Désormais, en matière de lutte contre le blanchiment, rejoignant les marchands d’art et d’objets précieux, les commissaires-priseurs sont placés sous la surveillance du service des douanes, et non plus de leur propre Conseil des ventes. En cas de défaillance, ils seront passibles de la Commission nationale des sanctions, instaurée en 2009 pour réprimer les manquements des agences immobilières ou des opérateurs de jeux. C’est l’un des effets d’une ordonnance signée le 12 février, qui vise à mettre en application la cinquième directive européenne de 2018. Le calendrier est serré, car la France est sur le point de faire l’objet d’une évaluation du groupe d’action international mis en place par le G7 – le GAFI –, qui pourrait bien prendre pour cible le marché de l’art.
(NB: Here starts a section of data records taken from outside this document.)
(** * CS 104 slave (lib60870-C, [cs104_slave.c]): queues, k-buffer and timers

    A shallow embedding of the two message queues, of the per-connection
    APCI state machine, of the sending of queued ASDUs, of the pool of
    connection objects and of the activation policy and the redundancy
    groups of the slave, with the properties of the specification and
    further properties of the code stated over them.

    Conventions of the embedding.
    - C integers are [Z]; where the source relies on a fixed width (the
      16-bit counters, [uint8_t] casts, [uint64_t] time stamps, the [int]
      product of a timeout in seconds and 1000) the wrap-around is
      written out with [mod].
    - A [uint8_t*] into a queue buffer is the byte offset from the start of
      that buffer; [NULL] is [None].
    - [Hal_getTimeInMs()] is an explicit argument of the function that
      reads the clock.
    - Semaphores are not modelled and every function runs to completion,
      but for [CS104_Slave_activate]: the threads of two connections can
      be in it at once, and [Activation.threadStep] runs it in the two
      parts that [openConnectionsLock] makes of it. *)

From Stdlib Require Import ZArith Lia Bool.
From stdpp Require Import base option list gmap.

#[local] Open Scope Z_scope.

(** Modelled from the spec: [IEC60870_5_104_APCI_LENGTH] is declared in
    [cs104_frame.h]; the APCI is the 6-byte header of every frame. *)
Definition IEC60870_5_104_APCI_LENGTH : Z := 6.

Definition UINT64_MAX : Z := 2 ^ 64 - 1.
Definition INT_MAX : Z := 2 ^ 31 - 1.

(** An ASDU as the queue sees it: the two length fields that
    [MessageQueue_enqueueASDU] adds up, and the bytes that
    [CS101_ASDU_encode] produces. *)
Record CS101_ASDU := mkASDU {
  asduHeaderLength : Z;
  payloadSize : Z;
  asduBytes : list Z
}.

Inductive QueueEntryState :=
  | QUEUE_ENTRY_STATE_NOT_USED_OR_CONFIRMED
  | QUEUE_ENTRY_STATE_WAITING_FOR_TRANSMISSION
  | QUEUE_ENTRY_STATE_SENT_BUT_NOT_CONFIRMED.

#[global] Instance QueueEntryState_eq_dec : EqDecision QueueEntryState.
Proof. solve_decision. Defined.

(** [struct sMessageQueueEntryInfo]. *)
Module EntryInfo.
Record t := mk {
  entryTimestamp : Z;
  entryState : QueueEntryState;
  size : Z                       (* bit field of width 8 *)
}.

Definition set_entryState (st : QueueEntryState) (e : t) : t :=
  mk (entryTimestamp e) st (size e).
End EntryInfo.

(** ** The low-priority queue *)
Module MessageQueue.

(** What the buffer holds at the offset of an entry: the header and,
    behind it, the encoded ASDU. *)
Record QueueEntry := mkEntry {
  info : EntryInfo.t;
  payload : list Z
}.
(** ** A sync-all that fails keeps what it has stored *)

(** When the first stored item syncs and the second one throws, sync-all
    answers 500 'sync_all_failed' and the cursor stored for the first item
    stays stored: nothing is rolled back. *)
Theorem failed_sync_all_keeps_earlier_cursors {World : Type} (rt : Runtime World)
    (fuel : nat) (r1 r2 : Row.t) (rest : list Row.t) (st : State World)
    (acc1 : SyncAcc) (st1 : State World) (e : Err) (st2 : State World) :
  getAccessTokens (db st) = r1 :: r2 :: rest ->
  Row.item_id r2 <> Row.item_id r1 ->
  syncLoop rt fuel (Row.access_token r1) true
    (sync_start (stored_cursor (Row.item_id r1) (db st))) st = (Ret acc1, st1) ->
  syncLoop rt fuel (Row.access_token r2) true
    (sync_start (stored_cursor (Row.item_id r2) (db st)))
    (Build_State (upsertCursor (Row.item_id r1) (sync_cursor acc1) (db st))
       (files st1) (console st1) (world st1)) = (Throw e, st2) ->
  fst (transactions_sync_all rt fuel st) = Ret (error_json 500 "sync_all_failed") /\
  getCursor (Row.item_id r1) (db (snd (transactions_sync_all rt fuel st)))
    = Some (sync_cursor acc1) /\
  getCursor (Row.item_id r2) (db (snd (transactions_sync_all rt fuel st)))
    = getCursor (Row.item_id r2) (db st).
Proof.
  intros Hrows Hne Hloop1 Hloop2.
  assert (Hdb1 : db st1 = db st).
  { pose proof (keeps_syncLoop (fun d => d) rt fuel (Row.access_token r1) true
                  (sync_start (stored_cursor (Row.item_id r1) (db st))) st) as H.
    rewrite Hloop1 in H. exact H. }
  assert (Hdb2 : db st2 = upsertCursor (Row.item_id r1) (sync_cursor acc1) (db st)).
  { pose proof (keeps_syncLoop (fun d => d) rt fuel (Row.access_token r2) true
                  (sync_start (stored_cursor (Row.item_id r2) (db st)))
                  (Build_State (upsertCursor (Row.item_id r1) (sync_cursor acc1) (db st))
                     (files st1) (console st1) (world st1))) as H.
    rewrite Hloop2 in H. exact H. }
  assert (Hcur : stored_cursor (Row.item_id r2)
                   (upsertCursor (Row.item_id r1) (sync_cursor acc1) (db st1))
                 = stored_cursor (Row.item_id r2) (db st)).
  { rewrite Hdb1. unfold stored_cursor, getCursor, upsertCursor. cbn [cursors].
    rewrite lookup_insert_ne by congruence. reflexivity. }
  assert (Hrun : transactions_sync_all rt fuel st =
                 (Ret (error_json 500 "sync_all_failed"),
                  Build_State (db st2) (files st2)
                    (console st2 ++ [[err_detail e]])%list (world st2))).
  { unfold transactions_sync_all, guarded, try_catch.
    unfold bind at 1, attempt at 1.
    unfold bind at 1, query at 1. rewrite Hrows. cbn [for_of].
    unfold bind at 1. unfold bind at 1. unfold sync_all_item at 1.
    unfold bind at 1, query at 1.
    rewrite (bind_eq _ _ _ _ _ Hloop1).
    unfold bind at 1, run at 1. unfold ret at 1.
    unfold bind at 1. unfold bind at 1. unfold sync_all_item at 1.
    unfold bind at 1, query at 1. cbn [db]. rewrite Hcur, Hdb1.
    rewrite (bind_throw _ _ _ _ _ Hloop2). reflexivity. }
  rewrite Hrun. cbn [fst snd db]. rewrite Hdb2.
  split; [reflexivity |]. unfold getCursor, upsertCursor. cbn [cursors]. split.
  - apply lookup_insert_eq.
  - apply lookup_insert_ne. congruence.
Qed.

Lemma failed_sync_all_keeps_earlier_cursors_witness :
  fst (transactions_sync_all (scripted syncing None) 5 (start_state two_items_reversed 0))
    = Ret (error_json 500 "sync_all_failed") /\
  getCursor "item-2"
    (db (snd (transactions_sync_all (scripted syncing None) 5
                (start_state two_items_reversed 0)))) = Some (Some "c2") /\
  getCursor "item-1"
    (db (snd (transactions_sync_all (scripted syncing None) 5
                (start_state two_items_reversed 0)))) = None.
Proof.
  apply (failed_sync_all_keeps_earlier_cursors (scripted syncing None) 5 row1 row0 []
           (start_state two_items_reversed 0)
           {| sync_cursor := Some "c2"; sync_added := [VStr "t1"; VStr "t2"];
              sync_modified := []; sync_removed := [] |}
           {| db := two_items_reversed; files := ∅; console := []; world := 2 |}
           unavailable_error
           {| db := upsertCursor "item-2" (Some "c2") two_items_reversed; files := ∅;
              console := []; world := 4 |}
           eq_refl ltac:(discriminate) eq_refl eq_refl).
Defined.

(** ** Upstream failures of the single-call routes *)

(** When the one upstream call of a route is rejected with the error [e]:
    fetching an asset report answers 202, its PDF, its removal and the
    enrichment answer 500, each with [e.response?.data || e.message] as the
    body's error (the PDF route as the body itself) and without logging;
    the exchange logs that detail and answers 500 'exchange_failed'.  None
    of them writes to the database or the files. *)
Theorem upstream_rejection_answers {World : Type} (rt : Runtime World)
    (st : State World) (e : Err) (w : World) :
  (forall token,
     truthy token = true ->
     assetReportGet (plaid rt) (VObj [("asset_report_token", String_ rt token)]) (world st)
       = (Rejected e, w) ->
     assets_get rt token st =
       (Ret (json 202 (VObj [("error", err_detail e)])),
        Build_State (db st) (files st) (console st) w)) /\
  (forall token,
     truthy token = true ->
     assetReportPdfGet (plaid rt) (VObj [("asset_report_token", String_ rt token)]) (world st)
       = (Rejected e, w) ->
     assets_pdf rt token st =
       (Ret {| status := 500; headers := []; body := Send (err_detail e) |},
        Build_State (db st) (files st) (console st) w)) /\
  (forall token,
     truthy token = true ->
     assetReportRemove (plaid rt) (VObj [("asset_report_token", token)]) (world st)
       = (Rejected e, w) ->
     assets_remove rt token st =
       (Ret (json 500 (VObj [("error", err_detail e)])),
        Build_State (db st) (files st) (console st) w)) /\
  (forall transactions,
     no_transactions transactions = false ->
     transactionsEnrich (plaid rt) (VObj [("transactions", transactions)]) (world st)
       = (Rejected e, w) ->
     enrich rt transactions st =
       (Ret (json 500 (VObj [("error", err_detail e)])),
        Build_State (db st) (files st) (console st) w)) /\
  (forall public_token institution_name,
     truthy public_token = true ->
     itemPublicTokenExchange (plaid rt) public_token (world st) = (Rejected e, w) ->
     exchange_public_token rt public_token institution_name st =
       (Ret (error_json 500 "exchange_failed"),
        Build_State (db st) (files st) (console st ++ [[err_detail e]])%list w)).
Proof.
  repeat split.
  - intros token Ht Hcall.
    unfold assets_get, reporting, try_catch. rewrite Ht. cbn [negb].
    unfold bind, attempt, upstream, ret. rewrite Hcall. reflexivity.
  - intros token Ht Hcall.
    unfold assets_pdf, try_catch. rewrite Ht. cbn [negb].
    unfold bind, attempt, upstream, ret. rewrite Hcall. reflexivity.
  - intros token Ht Hcall.
    unfold assets_remove, reporting, try_catch. rewrite Ht. cbn [negb].
    unfold bind, attempt, upstream, ret. rewrite Hcall. reflexivity.
  - intros transactions Ht Hcall.
    unfold enrich, reporting, try_catch. rewrite Ht.
    unfold bind, attempt, upstream, ret. rewrite Hcall. reflexivity.
  - intros public_token institution_name Ht Hcall.
    unfold exchange_public_token, guarded, try_catch. rewrite Ht. cbn [negb].
    unfold bind, attempt, upstream, ret, console_error. rewrite Hcall. reflexivity.
Qed.

Lemma upstream_rejection_answers_witness :
  assets_get (scripted all_down None) (VStr "report-token") (start_state two_items 0) =
    (Ret (json 202 (VObj [("error", VStr "unavailable")])), start_state two_items 1) /\
  exchange_public_token (scripted all_down None) (VStr "public-1") None
    (start_state two_items 0) =
    (Ret (error_json 500 "exchange_failed"),
     {| db := two_items; files := ∅; console := [[VStr "unavailable"]]; world := 1 |}).
Proof.
  destruct (upstream_rejection_answers (scripted all_down None) (start_state two_items 0)
              unavailable_error 1) as (H1 & _ & _ & _ & H5).
  split.
  - apply (H1 (VStr "report-token")); reflexivity.
  - apply (H5 (VStr "public-1") None); reflexivity.
Defined.
(** * CherryMusic start-up orchestration

    A shallow embedding of [cherrymusicserver/__init__.py]: the class
    [CherryMusic] that resolves the layered configuration, takes the
    process-id marker, passes the database schema gate, launches the index
    refresh on its own thread and starts the CherryPy server.

    The program's own text (literals, keys, paths) is modelled by
    [string], a line typed by the operator by its Unicode code points,
    the [cfg_override] dict and the file system by stdpp's [gmap], the
    process by a state-and-exit monad over a [World] that records every
    observable action in a trace. *)

From Stdlib Require Import String Ascii ZArith List Bool DecimalString.
From stdpp Require Import base tactics option list gmap strings.

Local Open Scope string_scope.

(** ** Python string operations used by the module *)

Module PyStr.

(** Text that reaches the program from outside (a line typed at the
    prompt) is a sequence of Unicode code points; [codes] gives the code
    points of a literal of the program. *)
Fixpoint codes (s : string) : list N :=
  match s with
  | EmptyString => []
  | String c r => N_of_ascii c :: codes r
  end.

(** [str.isspace] for one code point, the white space that [str.strip()]
    removes: U+0009..U+000D, U+001C..U+0020, U+0085, U+00A0, U+1680,
    U+2000..U+200A, U+2028, U+2029, U+202F, U+205F and U+3000. *)
Definition is_space (n : N) : bool :=
  (((9 <=? n) && (n <=? 13)) || ((28 <=? n) && (n <=? 32))
   || (n =? 133) || (n =? 160) || (n =? 5760)
   || ((8192 <=? n) && (n <=? 8202))
   || (n =? 8232) || (n =? 8233) || (n =? 8239) || (n =? 8287)
   || (n =? 12288))%N.
(** * snaptel plugin commands (cmd/snaptel/plugin.go)

    A shallow embedding of the plugin sub-commands of the snaptel command
    line client: [unloadPlugin], [swapPlugins], [Filter], [listCatalog],
    [latestReleaseData], [listReleaseLinks], [downloadxPlugin] and
    [download], together with the parts of the Go standard library they
    call ([strings.Contains], [strings.Split], [filepath.SplitList],
    [strconv.Atoi], the [%d] verb of [fmt]).

    Strings are [string], Go's [int] is [Z] (64 bit range where the range
    matters), slices are lists.  The remote plugin client, the network, the
    file system and the JSON codec are fields of an environment record; the
    commands run in a small state monad that records every remote call and
    everything written to standard output, and that can panic. *)

From Stdlib Require Import ZArith List String Ascii Bool Lia.
From Stdlib Require Import DecimalString DecimalPos DecimalZ.
Import ListNotations.

Set Warnings "-register-all".

Local Open Scope string_scope.
Local Open Scope Z_scope.

(* ================================================================== *)
(** ** Go standard library: package strings *)

Module strings.

(** [strings.Contains(s, substr)]: [substr] occurs in [s]. *)
Fixpoint Contains (s substr : string) : bool :=
  if String.prefix substr s then true
  else match s with
       | EmptyString => false
       | String _ s' => Contains s' substr
       end.

(** [strings.Split(s, sep)] for a separator of one byte, the only way
    the commands call it: the pieces of [s] between the occurrences of
    [sep]; always at least one piece. *)
Fixpoint Split (s : string) (sep : ascii) : list string :=
  match s with
  | EmptyString => [EmptyString]
  | String c s' =>
      if Ascii.eqb c sep then EmptyString :: Split s' sep
      else match Split s' sep with
           | [] => [String c EmptyString]
           | piece :: pieces => String c piece :: pieces
           end
  end.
Les sanctions en cas de faute sont également aggravées, pouvant aller jusqu’à cinq ans d’interdiction d’exercer et des amendes de 5 M€, voire le double dans certains cas, et très loin des punitions habituellement prononcées par la Commission ad hoc, qui se limitent généralement à quelques milliers d’euros d’amende et quelques mois de suspension. En revanche, une concession est faite aux professionnels, notamment des Puces, en considérant que, en dessous de 10 000 € de transaction, ils peuvent se passer de l’identification du client.
Respect de l’anonymat
Cette évolution fait suite au rapport de Tracfin qui se plaignait de la faible efficacité du Conseil des ventes, dont il contestait «le positionnement ambigu». En d’autres termes, le Conseil était soupçonné de protéger avant tout ses ouailles, reproche récusé par sa présidente d’alors, Catherine Chadelat (Voir l'article Du rififi autour de Tracfin de la Gazette 2019, n° 29, page 40). Son successeur, lui, fait son deuil de cette mission sans douleur. Henri Paul n’a aucun regret d’abandonner une fonction que «le Conseil n’avait de toute manière pas les moyens d’exercer de manière efficace» et qui les plaçait, lui et la profession, dans «une situation de fragilité», dont il valait mieux sortir à la veille de l’examen du GAFI. Il trouve «très positif que le marché de l’art dans son ensemble relève désormais de la même compétence». Ce changement correspond aussi à la nouvelle impulsion qu’il a défendue dans ces colonnes (Voir l'article Henri Paul entend accompagner la réforme de la Gazette 2019, n° 44, page 10) d’un Conseil «qui privilégie l’accompagnement plutôt que le rôle disciplinaire». Dans son rapport, Tracfin se plaignait du recul des alertes venues des commissaires-priseurs, passées de 67 en 2017 à 40 en 2018. La valeur des infractions rapportées a cependant été portée de 4,6 M€ à 56 M€, en raison d’un cas d’une cinquantaine de millions. Sur un total de 76 000 signalements, le commerce de l’art dans son ensemble reste bien marginal puisqu’il en compte moins de 200, la plupart émanant de banques et d’organismes financiers. Président du Symev, le Syndicat des maisons de ventes, Jean-Pierre Osenat n’en souligne pas moins leur mobilisation. En cinq ans, 242 alertes proviennent ainsi des commissaires-priseurs, contre deux seulement des antiquaires ou galeristes. D’autre part, les professionnels se plaignent du non-respect de l’anonymat des dénonciations, faisant observer que Tracfin livre dans sa communication des exemples tellement parlants que la source de l’information est facilement identifiable. L’organisme n’a jamais voulu s’en expliquer. Mais les commissaires-priseurs doivent bien se résigner à quitter progressivement le statut particulier auquel ils s’étaient accoutumés. En ce même moment, la Chambre des députés est saisie d’une proposition de refonte du Conseil des ventes, prévoyant de transférer sa compétence disciplinaire au tribunal de grande instance de Paris.